Texto y fotos de Salvador González Escovar.

En la vertiente sureste de El Hierro existe un espectacular acantilado de forma semicircular de unos 5 km. de longitud, abierta al océano, y que se desploma desde una altura de algo más de 1 Km sobre la costa de Las Playas.

Los acantilados herreños, tanto los que dan a la vertiente norte como a la sur de la isla, parecen descomunales en relación a la reducida superficie insular.

Camino de Las Playas:

El sendero, en buen estado, que asciende desde la costa, abandonando la carretera que se dirige al parador de turismo, para alcanzar el mirador de Isora, lo hace por las inmediaciones del fugaz Barranco del Abra, mientras vamos contemplando como tajinastes, vinagreras, tabaibas y bejeques se aferran a estas descarnadas y verticales laderas, además de pinos canarios y sabinas, éstas de forma aislada. Estos árboles se retuercen austeramente en los hostiles roquedos, sobre los que ningún otro árbol puede vivir, desafiando al abismo, perviviendo a medio camino entre el mar y un cielo que se ve surcado por bandadas de cuervos.
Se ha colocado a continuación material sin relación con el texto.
(* ===== verification/SortFacts.v ===== *)
(** * Sorting facts shared by the two sides of the cache key

    Sorting dictionary items by key is insensitive to the order in which the
    items are stored, and commutes with key-preserving maps. *)
From S2P Require Import Prelude PyVal CacheKey.

#[export] Instance key_le_total {A} : Total (@key_le A).
Proof. intros p q. unfold key_le. apply (total String.le). Qed.

#[export] Instance key_le_trans {A} : Transitive (@key_le A).
Proof. intros p q r. unfold key_le. apply (transitivity (R:=String.le)). Qed.

Lemma key_eq_pair {A} (l : dict A) p q :
  dwf l -> p ∈ l -> q ∈ l -> p.1 = q.1 -> p = q.
Proof.
  intros Hd Hp Hq Heq. destruct p as [k v], q as [k' v']; simpl in *; subst k'.
  apply (dget_elem_of k v l Hd) in Hp. apply (dget_elem_of k v' l Hd) in Hq.
  congruence.
Qed.

Lemma dwf_perm {A} (l l' : dict A) : l ≡ₚ l' -> dwf l -> dwf l'.
Proof. unfold dwf, dkeys. intros Hp. by rewrite Hp. Qed.

(** A key-sorted permutation of a dict is the sorted dict. *)
Lemma sort_items_unique {A} (l l' : dict A) :
  dwf l -> l' ≡ₚ l -> Sorted key_le l' -> l' = sort_items l.
Proof.
  intros Hd Hp Hs. unfold sort_items.
  apply (Sorted_unique_strong key_le); [|done|apply Sorted_merge_sort; apply _|].
  - intros p q Hp' Hq' H1 H2.
    apply (key_eq_pair l); [done|by rewrite <-Hp|by rewrite <-(merge_sort_Permutation key_le l)|].
    by apply (anti_symm String.le).
  - by rewrite merge_sort_Permutation.
Qed.

Lemma sort_items_perm {A} (l : dict A) : sort_items l ≡ₚ l.
Proof. apply merge_sort_Permutation. Qed.

Lemma sort_items_sorted {A} (l : dict A) : Sorted key_le (sort_items l).
Proof. apply Sorted_merge_sort; apply _. Qed.

Lemma sort_items_dwf {A} (l : dict A) : dwf l -> dwf (sort_items l).
Proof. apply dwf_perm. by rewrite sort_items_perm. Qed.

Lemma Sorted_fmap_keys {A} (l : dict A) :
  Sorted key_le l -> Sorted String.le l.*1.
Proof.
  induction 1 as [|p l Hs IH Hh]; simpl; constructor; [done|].
  destruct Hh; simpl; constructor. done.
Qed.

(** Keys of the sorted dict are the sorted keys. *)
Lemma sort_items_keys {A} (l : dict A) (ks : list string) :
  ks ≡ₚ l.*1 -> (sort_items l).*1 = merge_sort String.le ks.
Proof.
  intros Hp. apply (Sorted_unique String.le).
  - apply Sorted_fmap_keys, sort_items_sorted.
  - apply Sorted_merge_sort; apply _.
  - rewrite merge_sort_Permutation, Hp. by rewrite sort_items_perm.
Qed.

(** [mapM] along a permutation. *)
Lemma res_mapM_perm {A B} (f : A -> res B) l l' k :
  l ≡ₚ l' -> res_mapM f l = Ok k -> exists k', res_mapM f l' = Ok k' /\ k' ≡ₚ k.
Proof.
  intros Hp. revert k. induction Hp as [|x l l' Hp IH|x y l|l l' l'' Hp1 IH1 Hp2 IH2];
    intros k; simpl.
  - intros [= <-]. by exists [].
  - intros (y & Hy & (ys & Hys & [= <-])%bind_Ok)%bind_Ok.
    destruct (IH _ Hys) as (k' & Hk' & Hperm). exists (y :: k').
    rewrite Hy; simpl. rewrite Hk'; simpl. split; [done|]. by apply Permutation_skip.
  - intros (b & Hb & (bs & (a & Ha & (ys & Hys & [= <-])%bind_Ok)%bind_Ok & [= <-])%bind_Ok)%bind_Ok.
    exists (a :: b :: ys). rewrite Ha; simpl. rewrite Hb; simpl. rewrite Hys; simpl.
    split; [done|]. apply Permutation_swap.
  - intros Hk. destruct (IH1 _ Hk) as (k1 & Hk1 & Hp1').
    destruct (IH2 _ Hk1) as (k2 & Hk2 & Hp2'). exists k2. split; [done|].
    by rewrite Hp2'.
Qed.

Lemma Forall2_keys_fst {A B} (l : dict A) (k : dict B) :
  Forall2 (fun p q => q.1 = p.1) l k -> k.*1 = l.*1.
Proof. induction 1; csimpl; [done|]. by f_equal. Qed.

Lemma Forall2_keys_sorted {A B} (l : dict A) (k : dict B) :
  Forall2 (fun p q => q.1 = p.1) l k -> Sorted key_le l -> Sorted key_le k.
Proof.
  induction 1 as [|p q l k Hpq H IH]; intros Hs; [constructor|].
  apply Sorted_inv in Hs as [Hs Hh]. constructor; [auto|].
  destruct H as [|p' q' l k Hpq' H]; constructor.
  apply HdRel_inv in Hh. unfold key_le in *. congruence.
Qed.

(** Two element-wise images of the same list. *)
Lemma res_mapM_agree {A B C} (f : A -> res B) (g : A -> res C) (h : B -> C) l ks js :
  res_mapM f l = Ok ks -> res_mapM g l = Ok js ->
  (forall x y z, x ∈ l -> f x = Ok y -> g x = Ok z -> z = h y) ->
  js = h <$> ks.
Proof.
  revert ks js. induction l as [|x l IH]; simpl; intros ks js.
  - by intros [= <-] [= <-].
  - intros (y & Hy & (ys & Hys & [= <-])%bind_Ok)%bind_Ok
           (z & Hz & (zs & Hzs & [= <-])%bind_Ok)%bind_Ok Hag.
    simpl. f_equal.
    + apply (Hag x); [apply elem_of_cons; by left|done|done].
    + apply IH; [done|done|]. intros x' y' z' Hx'. apply Hag.
      apply elem_of_cons; by right.
Qed.

(** The same, one of the two lists being the sorted dict. *)
Lemma res_mapM_agree_sorted {A B C} (f : string * A -> res (string * B))
    (g : string * A -> res C) (h : string * B -> C) (l : dict A) ks js :
  dwf l ->
  res_mapM f l = Ok ks -> res_mapM g (sort_items l) = Ok js ->
  (forall x y, f x = Ok y -> y.1 = x.1) ->
  (forall x y z, x ∈ l -> f x = Ok y -> g x = Ok z -> z = h y) ->
  js = h <$> sort_items ks.
Proof.
  intros Hd Hks Hjs Hkey Hag.
  destruct (res_mapM_perm f l (sort_items l) ks) as (ks' & Hks' & Hperm);
    [by rewrite sort_items_perm|done|].
  rewrite (res_mapM_agree f g h (sort_items l) ks' js); [|done|done|].
  2:{ intros x y z Hx. apply Hag. by rewrite <-(sort_items_perm l). }
  f_equal. apply sort_items_unique; [|done|].
  - unfold dwf, dkeys. rewrite (Forall2_keys_fst l ks); [done|].
    apply res_mapM_Forall2 in Hks. eapply Forall2_impl; [exact Hks|]. eauto.
  - apply (Forall2_keys_sorted (sort_items l)); [|apply sort_items_sorted].
    apply res_mapM_Forall2 in Hks'. eapply Forall2_impl; [exact Hks'|]. eauto.
Qed.

(** ** Strings *)

Lemma append_nil_r (s : string) : s +:+ EmptyString = s.
Proof.
  induction s as [|c s IH]; [done|].
  change (String c (s +:+ EmptyString) = String c s). by rewrite IH.
Qed.

Lemma concat_str_singleton s : concat_str [s] = s.
Proof. apply append_nil_r. Qed.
Algunas barranqueras y gargantas de vértigo surgen de los cortados cimeros que separan el Risco de Las Playas del resto de la isla, aumentando la sensación de paisaje salvaje, virgen, inexpugnable y sobrecogedor, y finalmente desaparecen al acumular derrubios en el pedregoso litoral, antes de ocultarse definitivamente bajo el mar.

Al finalizar la empinada subida al mirador de Isora, el sendero continúa por terreno más favorable hacia Isora. Antes de llegar al pueblo, un desvío nos encamina a circundar el borde del acantilado, volviendo a ganar altura siguiendo pistas asfaltadas, para finalmente encontrarnos de nuevo en el filo del anfiteatro a la altura de Montaña Bermeja, cerca de la parte central del precipicio, atalaya que ofrece unas perspectivas de ensueño, donde la extasiante mirada vuelve a convertirse en el mayor placer de esta vida, vistas que se desploman sobre la profunda depresión abierta al mar y que se hunde a nuestros pies.

Siguiendo el margen del murallón por una pista de tierra se llega en poco tiempo al punto de inicio (muy próximo al mirador de Las Playas) de la esta larga ruta que prácticamente ha rodeado todo este acantilado por su base y por su borde cimero, atractivo risco producto de la erosión que ha socavado una parte de la superficie insular.